When an Afghan poppy cultivator was recently asked by a foreign journalist as to why he was engaged in the infamous occupation, the reply he received was that the cultivator would be compelled to rob passers-by to satisfy his hunger if he didn’t resort to growing poppies.
Tragic stories of the same kind are bound to be rife in other Southern war zones. Syria, Iraq, Libya and Lebanon are a few other cases in point. Reduced to stark poverty and wretchedness more and more people of the South would find that they have no option but to take to crime to eke out an existence.
A connected phenomenon to watch as it grows is the mammoth exodus of migrants and refugees from the South to the West. The development is not only confined to the Belarus-Poland border, where thousands of Southern migrants eager to brave it to Germany are gathered. There are also the refugees taking on the dangerous challenge of crossing the English Channel from France to the UK and the vast in-gathering of migrants from South and Central America on the Mexican-American border; desperately chasing the ‘American Dream.’

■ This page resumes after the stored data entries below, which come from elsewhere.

Lemma NewFormatDescriptionEvent_data f s :
  zlen (ServerVersion f) <= 50 -> zlen (format_data f s) <= MaxInt64 ->
  NewFormatDescriptionEvent f s = new56 (Packetize s f (z2b eFormatDescriptionEvent) 0 (format_data f s)).
Proof.
  intros Hsv Hl. unfold NewFormatDescriptionEvent, format_data in *. set (sv := ServerVersion f) in *.
  set (hs := HeaderSizes f) in *. pose proof (zlen_nonneg sv). pose proof (zlen_nonneg hs).
  autorewrite with zlen in Hl. assert (length sv <= 50)%nat by (unfold zlen in *; lia).
  rewrite (make_zeros (2 + (50 + (4 + (1 + (length hs + (1 + 0))))))) by (unfold zlen in *; unfold MaxInt64 in *; lia).
  cbn [mbind outcome_bind]. rewrite put_front by done. cbn [mbind outcome_bind app].
  rewrite (slice_at _ (binary.le_bytes 2 (FormatVersion f)) (zeros 50) (zeros (4 + (1 + (length hs + (1 + 0)))))) by
    first [done|by rewrite zeros_add|len]. cbn [mbind outcome_bind].
  rewrite copy_into_short by done. rewrite (seq_zeros _ 50) by
    first [done|len|rewrite length_app; unfold zeros; rewrite length_replicate; lia|unfold MaxInt64; lia].
  cbn [mbind outcome_bind]. rewrite put_zeros by first [done|unfold MaxInt64; lia|autorewrite with zlen; unfold zlen; lia].
  cbn [mbind outcome_bind]. rewrite store_zeros by (autorewrite with zlen; unfold zlen; lia). cbn [mbind outcome_bind].
  rewrite copy_from_zeros by first [done|autorewrite with zlen; unfold zlen; lia]. cbn [mbind outcome_bind].
  rewrite store_zeros by (autorewrite with zlen; unfold zlen; lia). cbn [mbind outcome_bind].
  do 2 f_equal. by rewrite <- !app_assoc.
Qed.

Lemma Format_reads h f s sum :
  format_ok f -> zlen h = 19 -> zlen sum = 4 -> ev_Format (h ++ format_data f s ++ sum) = Ret (Ok f).
Proof.
  intros (Hv & Hh & Hsv & Hlast) Hz Hs. destruct f as [hs sv v hl alg]. unfold ev_Format, format_data.
  cbn [FormatVersion HeaderLength ServerVersion HeaderSizes ChecksumAlgorithm] in *. subst v.
  assert (length sv <= 50)%nat by (unfold zlen in *; lia). assert (zlen sv = Z.of_nat (length sv)) by done.
  rewrite (slice_from_at _ h _ 19) by done. cbn [mbind outcome_bind]. rewrite <- !app_assoc.
  set (vb := binary.le_bytes 2 4). set (pad := zeros (50 - length sv)).
  set (ts := binary.le_bytes 4 (StreamTimestamp s)).
  assert (zlen vb = 2 /\ zlen pad = 50 - zlen sv /\ zlen ts = 4) as (Hvb & Hpad & Hts) by (subst vb pad ts; len).
  rewrite (uint_at_le _ 2 _ [] 4 (sv ++ pad ++ ts ++ [hl] ++ hs ++ [alg] ++ sum)) by done. cbn [mbind outcome_bind].
  change (negb (4 =? 4)) with false. cbv iota.
  rewrite (slice_at _ vb (sv ++ pad) (ts ++ [hl] ++ hs ++ [alg] ++ sum) 2) by first [done|by rewrite <- !app_assoc|len].
  cbn [mbind outcome_bind].
  rewrite (index_at _ (vb ++ sv ++ pad ++ ts) hl (hs ++ [alg] ++ sum) (2 + 50 + 4)) by first [by rewrite <- !app_assoc|len].
  cbn [mbind outcome_bind]. rewrite (proj2 (Z.ltb_ge _ _)) by lia.
  rewrite (index_at _ (vb ++ sv ++ pad ++ ts ++ [hl] ++ hs) alg sum) by first [by rewrite <- !app_assoc|len].
  cbn [mbind outcome_bind].
  rewrite (slice_at _ (vb ++ sv ++ pad ++ ts ++ [hl]) hs ([alg] ++ sum)) by first [by rewrite <- !app_assoc|len].
  cbn [mbind outcome_bind]. subst pad. by rewrite trim_zeroes_app.
Qed.

(** A format description event gives its format back: server version, header length, checksum algorithm
    and the table of header sizes, whether or not the events that follow it carry checksums. *)
Theorem Format_roundtrip (f : BinlogFormat) (s : FakeBinlogStream) :
  stream_ok s -> format_ok f -> packable f (z2b eFormatDescriptionEvent) (format_data f s) ->
  exists ev, NewFormatDescriptionEvent f s = Ret ev /\ IsValid ev = Ret true /\
    ev_IsFormatDescription (Bytes ev) = Ret true /\ ev_Format (Bytes ev) = Ret (Ok f).
Proof.
  intros Hs Hok Hf. pose proof Hok as (_ & Hh & Hsv & _). pose proof Hf as [_ Hl].
  assert (zlen (format_data f s) <= MaxInt64) as Hq.
  { unfold packet_length in Hl. unfold_ints. case_match; lia. }
  rewrite NewFormatDescriptionEvent_data by done. unfold new56. rewrite Packetize_packet by done.
  eexists. split; [done|]. set (typ := z2b eFormatDescriptionEvent) in *.
  destruct (packet_valid s f typ 0 (format_data f s) Hs Hf) as (Hv & Ht & _); [done|].
  split; [exact Hv|]. change (Bytes _) with (packet s f typ 0 (format_data f s)).
  split; [unfold ev_IsFormatDescription, has_type; by rewrite Ht|].
  unfold packet. rewrite <- app_assoc. apply Format_reads; [done| |by rewrite zlen_trailer].
  rewrite zlen_header by lia. done.
Qed.

(** ** Log files *)

Definition rotate_layout (position : Z) (filename : list byte) : list byte :=
  binary.le_bytes 8 position ++ filename.

Lemma rotate_data_layout position filename :
  zlen (rotate_layout position filename) <= MaxInt64 ->
  rotate_data position filename = Ret (rotate_layout position filename).
Proof.
  unfold rotate_layout, rotate_data. intros Hl. pose proof (zlen_nonneg filename). autorewrite with zlen in Hl.
  rewrite (make_zeros (8 + (length filename + 0))) by (unfold zlen in *; lia). cbn [mbind outcome_bind].
  rewrite put_front by done. cbn [mbind outcome_bind]. rewrite copy_from_zeros by done. by rewrite app_nil_r.
Qed.

Lemma filePos_rotate_reads h f position filename :
  zlen h = b2z (HeaderLength f) -> 0 <= position < 2 ^ 64 ->
  filePos_rotate (h ++ rotate_layout position filename) f = Ret (int64 position, filename).
Proof.
  intros Hh Hp. unfold filePos_rotate, after_header. rewrite (slice_from_at _ h (rotate_layout position filename)) by done.
  cbn [mbind outcome_bind]. rewrite (uint_at_le _ 8 _ [] position filename) by done. cbn [mbind outcome_bind].
  by rewrite (slice_from_at _ (binary.le_bytes 8 position) filename).
Qed.

Lemma NextLogFile_reads h f position filename sum :
  zlen h = b2z (HeaderLength f) -> 0 <= position < 2 ^ 64 -> zlen sum = 4 ->
  buffer_ok (rotate_layout position filename) ->
  ev_NextLogFile (h ++ rotate_layout position filename ++ sum) f = Ret (filename, position).
Proof.
  intros Hh Hp Hs Hb. unfold ev_NextLogFile, dataBytes, after_header. unfold rotate_layout in *.
  rewrite (slice_from_at _ h ((binary.le_bytes 8 position ++ filename) ++ sum)) by done. cbn [mbind outcome_bind].
  rewrite (slice_at _ [] (binary.le_bytes 8 position ++ filename) sum) by first [done|len]. cbn [mbind outcome_bind].
  pose proof (readUintN_here 8 [] (binary.le_bytes 8 position) filename eq_refl ltac:(lia) Hb) as Hr.
  cbn [app] in Hr. unfold readUint64. rewrite zlen_nil in Hr. rewrite Hr.
  cbn [mbind outcome_bind]. rewrite (slice_from_at _ (binary.le_bytes 8 position) filename) by done.
  cbn [mbind outcome_bind]. rewrite binary.of_le_le_bytes. by rewrite Z.mod_small.
Qed.

(** A rotate event carries the name of the next log file and the position in it.  The file position flavor reads
    them from the event without its checksum; [NextLogFile] from the event with it, since it always drops the last four bytes: in a
    stream without checksums it cuts four bytes off the name. *)
Theorem Rotate_roundtrip (f : BinlogFormat) (s : FakeBinlogStream) (position : Z) (filename : list byte) :
  stream_ok s -> 0 <= position < 2 ^ 64 -> checksum_ok f -> 4 <= zlen filename ->
  packable f (z2b eRotateEvent) (rotate_layout position filename) ->
  exists ev body sum, NewRotateEvent f s position filename = Ret ev /\ IsValid ev = Ret true /\
    ev_IsRotate (Bytes ev) = Ret true /\ ev_Timestamp (Bytes ev) = Ret 0 /\
    mariadb_StripChecksum (Bytes ev) f = Ret (body, sum) /\
    filePos_rotate body f = Ret (int64 position, filename) /\
    ev_NextLogFile (Bytes ev) f =
      Ret (if no_checksum f then take (length filename - 4) filename else filename, position).
Proof.
  intros Hs Hp Hc Hn Hf. pose proof Hf as [Hh Hl]. pose proof (b2z_range (HeaderLength f)).
  assert (zlen (rotate_layout position filename) <= MaxInt64) as Hq.
  { unfold packet_length in Hl. unfold_ints. case_match; lia. }
  unfold NewRotateEvent. rewrite rotate_data_layout by done. cbn [mbind outcome_bind].
  unfold new56. rewrite Packetize_packet by done. set (typ := z2b eRotateEvent) in *.
  destruct (packet_valid s f typ 0 (rotate_layout position filename) Hs Hf) as (Hv & Ht & _ & _ & _ & _ & Hts); [done|].
  destruct (strip_packet s f typ 0 (rotate_layout position filename) Hf Hc) as [_ Hst]; [done|].
  eexists _, _, _. split; [done|]. change (Bytes _) with (packet s f typ 0 (rotate_layout position filename)).
  split_and!; [exact Hv|unfold ev_IsRotate, has_type; by rewrite Ht|exact Hts|exact Hst|
    apply filePos_rotate_reads; [by apply zlen_header|done]|].
  unfold packet, packet_trailer. change (b2z typ =? eFormatDescriptionEvent) with false. cbv iota zeta.
  rewrite <- app_assoc. destruct Hc as [Hc|Hc].
  - rewrite Hc. replace (b2z (ChecksumAlgorithm f) =? BinlogChecksumAlgCRC32) with false.
    2:{ unfold no_checksum in Hc. zify_tests. symmetry. apply Z.eqb_neq. intros E. rewrite E in Hc. by destruct Hc. }
    assert (rotate_layout position filename ++ [] = rotate_layout position (take (length filename - 4) filename) ++
      drop (length filename - 4) filename) as ->
      by (unfold rotate_layout; by rewrite app_nil_r, <- app_assoc, take_drop).
    apply NextLogFile_reads; [by apply zlen_header|done|unfold zlen in *; rewrite length_drop; lia|].
    unfold buffer_ok, rotate_layout, zlen in *. rewrite !length_app, binary.length_le_bytes, length_take in *. lia.
  - unfold no_checksum. rewrite Hc. change (_ || _) with false. cbv iota.
    rewrite Z.eqb_refl. apply NextLogFile_reads; [by apply zlen_header|done|by rewrite zlen_le_bytes|done].
Qed.

(** ** Variables and GTIDs *)

Lemma le_seq_bytes n v : le_seq n v = binary.le_bytes n v.
Proof.
  unfold le_seq, byte_at. revert v. induction n as [|n IH]; intros v; [done|].
  cbn [seq binary.le_bytes]. rewrite fmap_cons, <- fmap_S_seq, <- list_fmap_compose, <- IH. f_equal.
  apply list_fmap_ext. intros _ k _. cbn. f_equal. rewrite Z.shiftr_shiftr by lia. f_equal. lia.
Qed.

Lemma length_le_seq n v : length (le_seq n v) = n.
Proof. by rewrite le_seq_bytes, binary.length_le_bytes. Qed.

(** Data that are small enough for an event. *)
Lemma packable_small f typ data : 19 <= b2z (HeaderLength f) -> zlen data <= 100 -> packable f typ data.
Proof.
  intros Hh Hd. pose proof (b2z_range (HeaderLength f)). split; [done|]. unfold packet_length. case_match; lia.
Qed.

Even if the point is granted that the vast majority of these migrants are ‘economic refugees’ and not political asylum-seekers, escaping impossible political conditions at home, there is no disputing the fact that widening economic disparities are driving them onward into an uncertain, hazard-filled future. They have been pauperized to such an extreme degree that they have no choice but to flee to what seem to be greener pastures, thanks to parasitic political elites at homes.
Accordingly, the unpleasant truth needs to be stomached that the majority of Southern states have gained little or nothing by way of development over the decades. Equality is at the heart of development and since this goal has not been achieved, failed state status could be said to be awaiting quite a few of our Southern countries.